Directions for this task ▸ Of the lines below, write out exactly those from the line with "intros [(ds &" through the line with "assert (Hall : omap", both included, and skip the rest.

START Available data

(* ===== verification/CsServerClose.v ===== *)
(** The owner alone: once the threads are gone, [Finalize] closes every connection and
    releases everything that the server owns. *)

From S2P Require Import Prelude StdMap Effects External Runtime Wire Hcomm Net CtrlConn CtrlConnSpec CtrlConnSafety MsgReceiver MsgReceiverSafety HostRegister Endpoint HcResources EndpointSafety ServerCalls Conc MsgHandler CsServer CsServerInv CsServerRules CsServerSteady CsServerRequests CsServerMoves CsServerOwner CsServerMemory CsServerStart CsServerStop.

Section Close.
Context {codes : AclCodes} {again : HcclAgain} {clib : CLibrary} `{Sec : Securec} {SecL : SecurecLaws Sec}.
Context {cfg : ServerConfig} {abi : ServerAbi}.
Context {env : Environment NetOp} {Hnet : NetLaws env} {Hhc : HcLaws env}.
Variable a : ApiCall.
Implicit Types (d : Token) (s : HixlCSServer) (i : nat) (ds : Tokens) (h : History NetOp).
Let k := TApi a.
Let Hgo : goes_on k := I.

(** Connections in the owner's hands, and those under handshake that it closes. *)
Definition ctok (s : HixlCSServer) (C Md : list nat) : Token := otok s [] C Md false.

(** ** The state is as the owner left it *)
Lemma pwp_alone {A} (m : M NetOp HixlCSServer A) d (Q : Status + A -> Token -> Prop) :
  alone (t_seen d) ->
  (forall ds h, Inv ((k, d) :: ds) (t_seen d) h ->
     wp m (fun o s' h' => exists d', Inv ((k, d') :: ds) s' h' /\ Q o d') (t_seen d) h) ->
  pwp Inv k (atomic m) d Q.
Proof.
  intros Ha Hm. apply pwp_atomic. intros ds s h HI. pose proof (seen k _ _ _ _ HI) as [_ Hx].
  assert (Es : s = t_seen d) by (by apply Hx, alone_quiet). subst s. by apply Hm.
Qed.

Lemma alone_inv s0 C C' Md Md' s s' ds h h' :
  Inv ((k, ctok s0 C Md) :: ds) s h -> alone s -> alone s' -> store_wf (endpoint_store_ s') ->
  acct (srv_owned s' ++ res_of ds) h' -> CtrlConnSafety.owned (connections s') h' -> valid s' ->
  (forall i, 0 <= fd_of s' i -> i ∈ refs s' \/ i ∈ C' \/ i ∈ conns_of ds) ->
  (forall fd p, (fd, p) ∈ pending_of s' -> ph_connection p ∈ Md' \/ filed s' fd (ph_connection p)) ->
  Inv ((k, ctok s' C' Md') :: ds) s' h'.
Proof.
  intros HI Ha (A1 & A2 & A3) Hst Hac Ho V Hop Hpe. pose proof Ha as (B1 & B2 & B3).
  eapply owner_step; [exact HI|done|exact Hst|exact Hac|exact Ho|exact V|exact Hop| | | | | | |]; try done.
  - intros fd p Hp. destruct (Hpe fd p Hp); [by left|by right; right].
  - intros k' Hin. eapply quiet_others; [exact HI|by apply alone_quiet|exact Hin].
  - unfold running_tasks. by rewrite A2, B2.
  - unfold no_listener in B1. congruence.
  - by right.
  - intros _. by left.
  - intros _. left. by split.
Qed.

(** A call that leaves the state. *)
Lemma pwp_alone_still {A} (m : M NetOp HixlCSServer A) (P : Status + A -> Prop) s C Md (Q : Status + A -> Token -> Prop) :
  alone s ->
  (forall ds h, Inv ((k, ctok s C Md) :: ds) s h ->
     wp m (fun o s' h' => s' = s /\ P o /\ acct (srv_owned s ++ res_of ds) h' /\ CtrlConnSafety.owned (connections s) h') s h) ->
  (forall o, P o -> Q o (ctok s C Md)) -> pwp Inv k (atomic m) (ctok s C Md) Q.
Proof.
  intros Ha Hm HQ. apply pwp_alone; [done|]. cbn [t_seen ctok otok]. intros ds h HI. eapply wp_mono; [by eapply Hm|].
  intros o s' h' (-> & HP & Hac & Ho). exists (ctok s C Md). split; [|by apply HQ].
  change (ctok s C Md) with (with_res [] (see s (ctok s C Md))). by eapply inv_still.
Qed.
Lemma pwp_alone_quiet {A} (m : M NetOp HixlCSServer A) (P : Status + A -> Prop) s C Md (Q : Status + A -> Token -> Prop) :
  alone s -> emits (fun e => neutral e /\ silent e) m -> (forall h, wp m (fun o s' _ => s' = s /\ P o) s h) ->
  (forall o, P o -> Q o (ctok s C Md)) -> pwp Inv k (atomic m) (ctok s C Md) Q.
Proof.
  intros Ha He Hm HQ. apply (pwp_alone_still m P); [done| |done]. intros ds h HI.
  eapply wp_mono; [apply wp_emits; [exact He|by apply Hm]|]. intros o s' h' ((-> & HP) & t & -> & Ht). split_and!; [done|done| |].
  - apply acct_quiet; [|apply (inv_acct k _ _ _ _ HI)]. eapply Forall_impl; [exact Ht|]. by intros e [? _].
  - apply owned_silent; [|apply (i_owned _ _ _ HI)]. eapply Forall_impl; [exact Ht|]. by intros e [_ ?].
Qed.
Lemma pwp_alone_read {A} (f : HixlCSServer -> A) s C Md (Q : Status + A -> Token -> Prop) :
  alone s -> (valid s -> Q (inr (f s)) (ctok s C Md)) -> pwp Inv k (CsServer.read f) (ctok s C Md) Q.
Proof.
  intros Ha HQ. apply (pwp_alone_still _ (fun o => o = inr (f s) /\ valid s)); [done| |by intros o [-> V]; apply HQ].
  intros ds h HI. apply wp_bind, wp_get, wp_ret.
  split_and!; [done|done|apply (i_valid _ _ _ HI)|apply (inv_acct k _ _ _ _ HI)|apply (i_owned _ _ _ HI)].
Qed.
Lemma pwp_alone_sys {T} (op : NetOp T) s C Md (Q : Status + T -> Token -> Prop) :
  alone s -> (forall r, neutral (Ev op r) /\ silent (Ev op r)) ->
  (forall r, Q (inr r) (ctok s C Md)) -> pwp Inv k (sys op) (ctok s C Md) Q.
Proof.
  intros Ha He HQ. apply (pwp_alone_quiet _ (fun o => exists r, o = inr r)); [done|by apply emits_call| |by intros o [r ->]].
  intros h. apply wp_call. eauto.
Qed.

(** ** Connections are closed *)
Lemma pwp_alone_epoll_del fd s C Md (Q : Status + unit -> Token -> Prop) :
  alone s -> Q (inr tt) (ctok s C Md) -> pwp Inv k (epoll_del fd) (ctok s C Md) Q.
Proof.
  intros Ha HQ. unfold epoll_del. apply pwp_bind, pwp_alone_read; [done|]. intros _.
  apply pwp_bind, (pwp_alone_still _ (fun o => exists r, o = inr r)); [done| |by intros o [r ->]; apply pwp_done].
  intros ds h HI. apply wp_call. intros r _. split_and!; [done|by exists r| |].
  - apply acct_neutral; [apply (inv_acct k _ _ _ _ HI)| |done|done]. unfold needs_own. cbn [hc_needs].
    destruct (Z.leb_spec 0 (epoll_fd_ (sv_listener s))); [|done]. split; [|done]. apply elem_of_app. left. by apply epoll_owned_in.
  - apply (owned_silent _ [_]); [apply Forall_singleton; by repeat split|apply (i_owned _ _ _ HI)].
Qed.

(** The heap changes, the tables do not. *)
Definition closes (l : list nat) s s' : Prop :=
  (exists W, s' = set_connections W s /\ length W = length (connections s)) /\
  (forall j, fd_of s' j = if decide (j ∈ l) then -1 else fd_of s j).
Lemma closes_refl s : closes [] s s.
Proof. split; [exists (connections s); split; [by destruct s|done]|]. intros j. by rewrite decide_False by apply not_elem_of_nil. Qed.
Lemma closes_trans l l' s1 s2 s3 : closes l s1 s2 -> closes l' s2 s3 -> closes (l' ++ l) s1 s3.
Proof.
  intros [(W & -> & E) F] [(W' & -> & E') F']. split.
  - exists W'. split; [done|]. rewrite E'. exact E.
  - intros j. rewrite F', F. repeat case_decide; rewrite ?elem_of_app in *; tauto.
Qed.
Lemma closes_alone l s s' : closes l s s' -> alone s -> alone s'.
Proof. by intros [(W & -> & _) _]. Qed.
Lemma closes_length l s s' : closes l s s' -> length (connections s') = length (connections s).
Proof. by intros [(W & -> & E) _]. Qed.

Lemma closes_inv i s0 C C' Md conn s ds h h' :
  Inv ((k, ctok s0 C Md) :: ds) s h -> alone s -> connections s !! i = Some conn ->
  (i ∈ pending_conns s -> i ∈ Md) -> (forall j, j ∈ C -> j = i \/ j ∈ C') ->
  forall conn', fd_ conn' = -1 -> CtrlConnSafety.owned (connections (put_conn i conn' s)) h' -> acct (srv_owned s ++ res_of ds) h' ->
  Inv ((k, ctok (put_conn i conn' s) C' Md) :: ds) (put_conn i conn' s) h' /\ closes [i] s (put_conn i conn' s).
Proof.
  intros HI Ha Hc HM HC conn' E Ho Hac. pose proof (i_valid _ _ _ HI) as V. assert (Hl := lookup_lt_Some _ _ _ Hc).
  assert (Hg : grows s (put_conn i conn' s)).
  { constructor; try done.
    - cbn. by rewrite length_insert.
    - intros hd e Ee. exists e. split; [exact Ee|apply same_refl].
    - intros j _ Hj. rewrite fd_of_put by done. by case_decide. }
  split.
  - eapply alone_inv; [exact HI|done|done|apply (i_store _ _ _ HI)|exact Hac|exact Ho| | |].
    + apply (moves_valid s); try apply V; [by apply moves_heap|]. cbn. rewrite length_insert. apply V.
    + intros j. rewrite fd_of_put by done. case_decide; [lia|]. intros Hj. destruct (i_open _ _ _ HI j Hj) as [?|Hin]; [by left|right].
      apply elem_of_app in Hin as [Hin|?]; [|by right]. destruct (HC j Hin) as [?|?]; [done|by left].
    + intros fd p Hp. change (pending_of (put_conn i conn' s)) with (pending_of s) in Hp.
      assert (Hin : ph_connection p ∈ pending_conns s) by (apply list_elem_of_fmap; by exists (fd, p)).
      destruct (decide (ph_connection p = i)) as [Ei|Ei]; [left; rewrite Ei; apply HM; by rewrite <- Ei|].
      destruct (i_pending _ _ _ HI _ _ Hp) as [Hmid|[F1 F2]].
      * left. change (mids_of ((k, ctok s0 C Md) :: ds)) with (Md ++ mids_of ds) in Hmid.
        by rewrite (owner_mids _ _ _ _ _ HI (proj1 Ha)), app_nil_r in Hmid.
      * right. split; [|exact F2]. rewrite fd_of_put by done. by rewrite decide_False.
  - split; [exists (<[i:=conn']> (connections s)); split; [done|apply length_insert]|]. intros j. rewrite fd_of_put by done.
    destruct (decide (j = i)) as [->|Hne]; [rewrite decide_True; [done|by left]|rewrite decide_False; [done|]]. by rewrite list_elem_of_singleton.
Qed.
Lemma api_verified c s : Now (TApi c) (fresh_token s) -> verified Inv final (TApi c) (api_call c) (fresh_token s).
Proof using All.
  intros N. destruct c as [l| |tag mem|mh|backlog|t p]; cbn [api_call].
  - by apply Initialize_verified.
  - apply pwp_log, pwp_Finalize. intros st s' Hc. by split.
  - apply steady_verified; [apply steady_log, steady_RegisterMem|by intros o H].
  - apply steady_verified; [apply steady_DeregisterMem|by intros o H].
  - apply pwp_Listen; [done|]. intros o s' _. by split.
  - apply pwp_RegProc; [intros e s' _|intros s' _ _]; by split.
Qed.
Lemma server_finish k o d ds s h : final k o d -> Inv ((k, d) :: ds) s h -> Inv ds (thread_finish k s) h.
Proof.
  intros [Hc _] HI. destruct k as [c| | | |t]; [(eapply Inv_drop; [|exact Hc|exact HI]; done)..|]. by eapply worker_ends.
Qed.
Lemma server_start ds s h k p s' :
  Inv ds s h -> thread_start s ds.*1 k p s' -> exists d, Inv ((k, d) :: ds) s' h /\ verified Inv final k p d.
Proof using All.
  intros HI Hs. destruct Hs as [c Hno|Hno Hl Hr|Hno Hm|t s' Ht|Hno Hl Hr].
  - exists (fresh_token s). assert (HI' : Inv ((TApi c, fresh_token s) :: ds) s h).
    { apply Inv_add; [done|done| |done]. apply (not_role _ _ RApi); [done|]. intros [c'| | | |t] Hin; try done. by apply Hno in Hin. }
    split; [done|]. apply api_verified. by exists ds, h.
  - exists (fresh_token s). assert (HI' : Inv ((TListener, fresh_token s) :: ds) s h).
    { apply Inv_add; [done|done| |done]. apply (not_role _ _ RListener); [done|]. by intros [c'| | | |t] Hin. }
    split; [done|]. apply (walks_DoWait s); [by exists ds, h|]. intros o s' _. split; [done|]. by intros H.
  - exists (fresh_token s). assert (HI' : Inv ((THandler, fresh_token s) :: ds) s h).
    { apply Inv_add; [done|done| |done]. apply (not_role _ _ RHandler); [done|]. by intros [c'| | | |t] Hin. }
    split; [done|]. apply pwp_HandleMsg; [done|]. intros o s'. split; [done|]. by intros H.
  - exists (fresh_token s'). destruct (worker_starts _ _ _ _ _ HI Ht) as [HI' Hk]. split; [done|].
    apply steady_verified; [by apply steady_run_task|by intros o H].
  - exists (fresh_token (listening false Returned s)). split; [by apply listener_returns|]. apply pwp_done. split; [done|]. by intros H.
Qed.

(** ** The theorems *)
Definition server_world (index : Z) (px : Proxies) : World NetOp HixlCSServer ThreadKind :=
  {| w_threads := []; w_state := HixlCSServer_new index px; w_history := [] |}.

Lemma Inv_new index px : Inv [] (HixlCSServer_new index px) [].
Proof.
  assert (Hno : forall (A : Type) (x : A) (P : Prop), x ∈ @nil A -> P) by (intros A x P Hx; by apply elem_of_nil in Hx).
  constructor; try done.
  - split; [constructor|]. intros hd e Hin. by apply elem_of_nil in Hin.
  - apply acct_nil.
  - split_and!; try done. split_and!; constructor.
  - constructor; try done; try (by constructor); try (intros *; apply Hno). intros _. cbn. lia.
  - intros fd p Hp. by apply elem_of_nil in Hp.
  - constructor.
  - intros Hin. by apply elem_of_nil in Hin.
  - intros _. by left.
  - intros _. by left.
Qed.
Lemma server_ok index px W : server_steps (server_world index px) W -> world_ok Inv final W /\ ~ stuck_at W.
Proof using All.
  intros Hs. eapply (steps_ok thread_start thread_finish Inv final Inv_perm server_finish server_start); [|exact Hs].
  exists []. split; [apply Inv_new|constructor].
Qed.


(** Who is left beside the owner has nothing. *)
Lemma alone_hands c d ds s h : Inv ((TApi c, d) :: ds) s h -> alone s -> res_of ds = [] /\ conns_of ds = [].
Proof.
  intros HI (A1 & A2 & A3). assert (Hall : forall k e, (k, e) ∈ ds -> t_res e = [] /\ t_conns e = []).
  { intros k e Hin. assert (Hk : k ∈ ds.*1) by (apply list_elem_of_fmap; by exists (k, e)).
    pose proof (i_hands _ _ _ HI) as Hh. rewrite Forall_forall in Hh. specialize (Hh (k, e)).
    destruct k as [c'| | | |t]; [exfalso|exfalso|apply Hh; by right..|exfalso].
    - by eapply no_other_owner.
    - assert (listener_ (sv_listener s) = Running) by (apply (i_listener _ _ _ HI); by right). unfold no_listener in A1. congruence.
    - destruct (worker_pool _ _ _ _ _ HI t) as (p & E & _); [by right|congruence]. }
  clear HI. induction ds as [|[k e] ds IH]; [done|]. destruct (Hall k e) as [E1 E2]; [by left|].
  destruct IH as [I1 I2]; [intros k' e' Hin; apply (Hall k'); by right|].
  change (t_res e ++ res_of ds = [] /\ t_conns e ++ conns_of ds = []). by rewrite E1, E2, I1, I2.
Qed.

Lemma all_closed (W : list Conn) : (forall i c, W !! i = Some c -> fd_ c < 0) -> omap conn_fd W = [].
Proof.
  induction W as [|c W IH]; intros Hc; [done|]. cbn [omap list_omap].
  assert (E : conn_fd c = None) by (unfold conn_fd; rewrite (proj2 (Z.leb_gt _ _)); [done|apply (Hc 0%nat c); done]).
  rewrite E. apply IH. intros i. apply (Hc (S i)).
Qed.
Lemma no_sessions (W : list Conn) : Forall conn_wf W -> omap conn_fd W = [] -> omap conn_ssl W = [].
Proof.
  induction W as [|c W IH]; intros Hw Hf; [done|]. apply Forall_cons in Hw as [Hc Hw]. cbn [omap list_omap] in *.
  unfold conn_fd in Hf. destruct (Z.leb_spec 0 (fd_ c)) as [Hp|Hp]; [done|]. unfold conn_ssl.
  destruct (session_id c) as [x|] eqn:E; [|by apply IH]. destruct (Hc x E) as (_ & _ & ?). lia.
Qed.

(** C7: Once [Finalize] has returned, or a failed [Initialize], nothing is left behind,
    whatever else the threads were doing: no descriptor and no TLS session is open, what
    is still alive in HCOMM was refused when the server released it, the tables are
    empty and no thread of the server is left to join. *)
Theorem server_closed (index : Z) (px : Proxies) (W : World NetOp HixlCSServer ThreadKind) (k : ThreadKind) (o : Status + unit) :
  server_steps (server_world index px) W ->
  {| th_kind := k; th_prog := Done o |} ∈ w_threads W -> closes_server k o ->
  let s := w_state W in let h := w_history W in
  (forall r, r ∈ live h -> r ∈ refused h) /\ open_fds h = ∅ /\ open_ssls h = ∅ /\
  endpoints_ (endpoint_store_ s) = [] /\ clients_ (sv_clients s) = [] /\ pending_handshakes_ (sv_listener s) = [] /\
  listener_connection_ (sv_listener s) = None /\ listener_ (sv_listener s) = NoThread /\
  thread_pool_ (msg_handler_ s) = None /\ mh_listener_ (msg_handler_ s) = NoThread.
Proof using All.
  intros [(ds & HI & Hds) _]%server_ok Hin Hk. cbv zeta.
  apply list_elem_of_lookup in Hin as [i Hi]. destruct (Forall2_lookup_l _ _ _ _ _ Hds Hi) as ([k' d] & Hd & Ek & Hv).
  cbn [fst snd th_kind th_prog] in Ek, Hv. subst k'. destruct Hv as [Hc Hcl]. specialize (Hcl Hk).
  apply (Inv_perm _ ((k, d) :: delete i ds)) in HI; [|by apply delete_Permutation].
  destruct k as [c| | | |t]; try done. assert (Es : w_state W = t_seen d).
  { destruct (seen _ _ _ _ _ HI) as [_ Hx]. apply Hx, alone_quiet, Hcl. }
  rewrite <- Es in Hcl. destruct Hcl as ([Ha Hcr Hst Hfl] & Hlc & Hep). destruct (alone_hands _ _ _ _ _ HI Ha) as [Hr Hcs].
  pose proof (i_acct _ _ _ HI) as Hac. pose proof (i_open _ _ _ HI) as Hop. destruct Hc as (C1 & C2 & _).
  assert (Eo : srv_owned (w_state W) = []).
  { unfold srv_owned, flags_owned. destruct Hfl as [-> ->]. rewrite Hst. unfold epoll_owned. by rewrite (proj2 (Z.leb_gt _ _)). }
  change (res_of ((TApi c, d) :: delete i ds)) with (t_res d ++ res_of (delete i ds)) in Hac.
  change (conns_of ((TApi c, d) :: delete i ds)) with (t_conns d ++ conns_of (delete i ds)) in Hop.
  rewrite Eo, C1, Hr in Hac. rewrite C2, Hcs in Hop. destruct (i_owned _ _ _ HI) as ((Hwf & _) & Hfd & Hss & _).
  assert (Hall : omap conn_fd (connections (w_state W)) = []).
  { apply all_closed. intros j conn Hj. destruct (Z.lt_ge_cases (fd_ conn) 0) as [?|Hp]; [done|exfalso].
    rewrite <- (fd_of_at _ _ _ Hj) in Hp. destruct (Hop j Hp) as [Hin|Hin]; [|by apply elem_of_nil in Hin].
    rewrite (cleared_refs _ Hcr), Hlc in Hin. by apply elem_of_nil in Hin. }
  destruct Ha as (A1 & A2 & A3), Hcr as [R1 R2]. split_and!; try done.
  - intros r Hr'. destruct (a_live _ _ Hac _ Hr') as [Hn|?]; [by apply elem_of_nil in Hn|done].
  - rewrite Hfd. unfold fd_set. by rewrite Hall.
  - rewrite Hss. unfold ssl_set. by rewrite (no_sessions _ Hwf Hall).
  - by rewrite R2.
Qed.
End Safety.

END Available data

Output below ▸
  intros [(ds & HI & Hds) _]%server_ok Hin Hk. cbv zeta.
  apply list_elem_of_lookup in Hin as [i Hi]. destruct (Forall2_lookup_l _ _ _ _ _ Hds Hi) as ([k' d] & Hd & Ek & Hv).
  cbn [fst snd th_kind th_prog] in Ek, Hv. subst k'. destruct Hv as [Hc Hcl]. specialize (Hcl Hk).
  apply (Inv_perm _ ((k, d) :: delete i ds)) in HI; [|by apply delete_Permutation].
  destruct k as [c| | | |t]; try done. assert (Es : w_state W = t_seen d).
  { destruct (seen _ _ _ _ _ HI) as [_ Hx]. apply Hx, alone_quiet, Hcl. }
  rewrite <- Es in Hcl. destruct Hcl as ([Ha Hcr Hst Hfl] & Hlc & Hep). destruct (alone_hands _ _ _ _ _ HI Ha) as [Hr Hcs].
  pose proof (i_acct _ _ _ HI) as Hac. pose proof (i_open _ _ _ HI) as Hop. destruct Hc as (C1 & C2 & _).
  assert (Eo : srv_owned (w_state W) = []).
  { unfold srv_owned, flags_owned. destruct Hfl as [-> ->]. rewrite Hst. unfold epoll_owned. by rewrite (proj2 (Z.leb_gt _ _)). }
  change (res_of ((TApi c, d) :: delete i ds)) with (t_res d ++ res_of (delete i ds)) in Hac.
  change (conns_of ((TApi c, d) :: delete i ds)) with (t_conns d ++ conns_of (delete i ds)) in Hop.
  rewrite Eo, C1, Hr in Hac. rewrite C2, Hcs in Hop. destruct (i_owned _ _ _ HI) as ((Hwf & _) & Hfd & Hss & _).
  assert (Hall : omap conn_fd (connections (w_state W)) = []).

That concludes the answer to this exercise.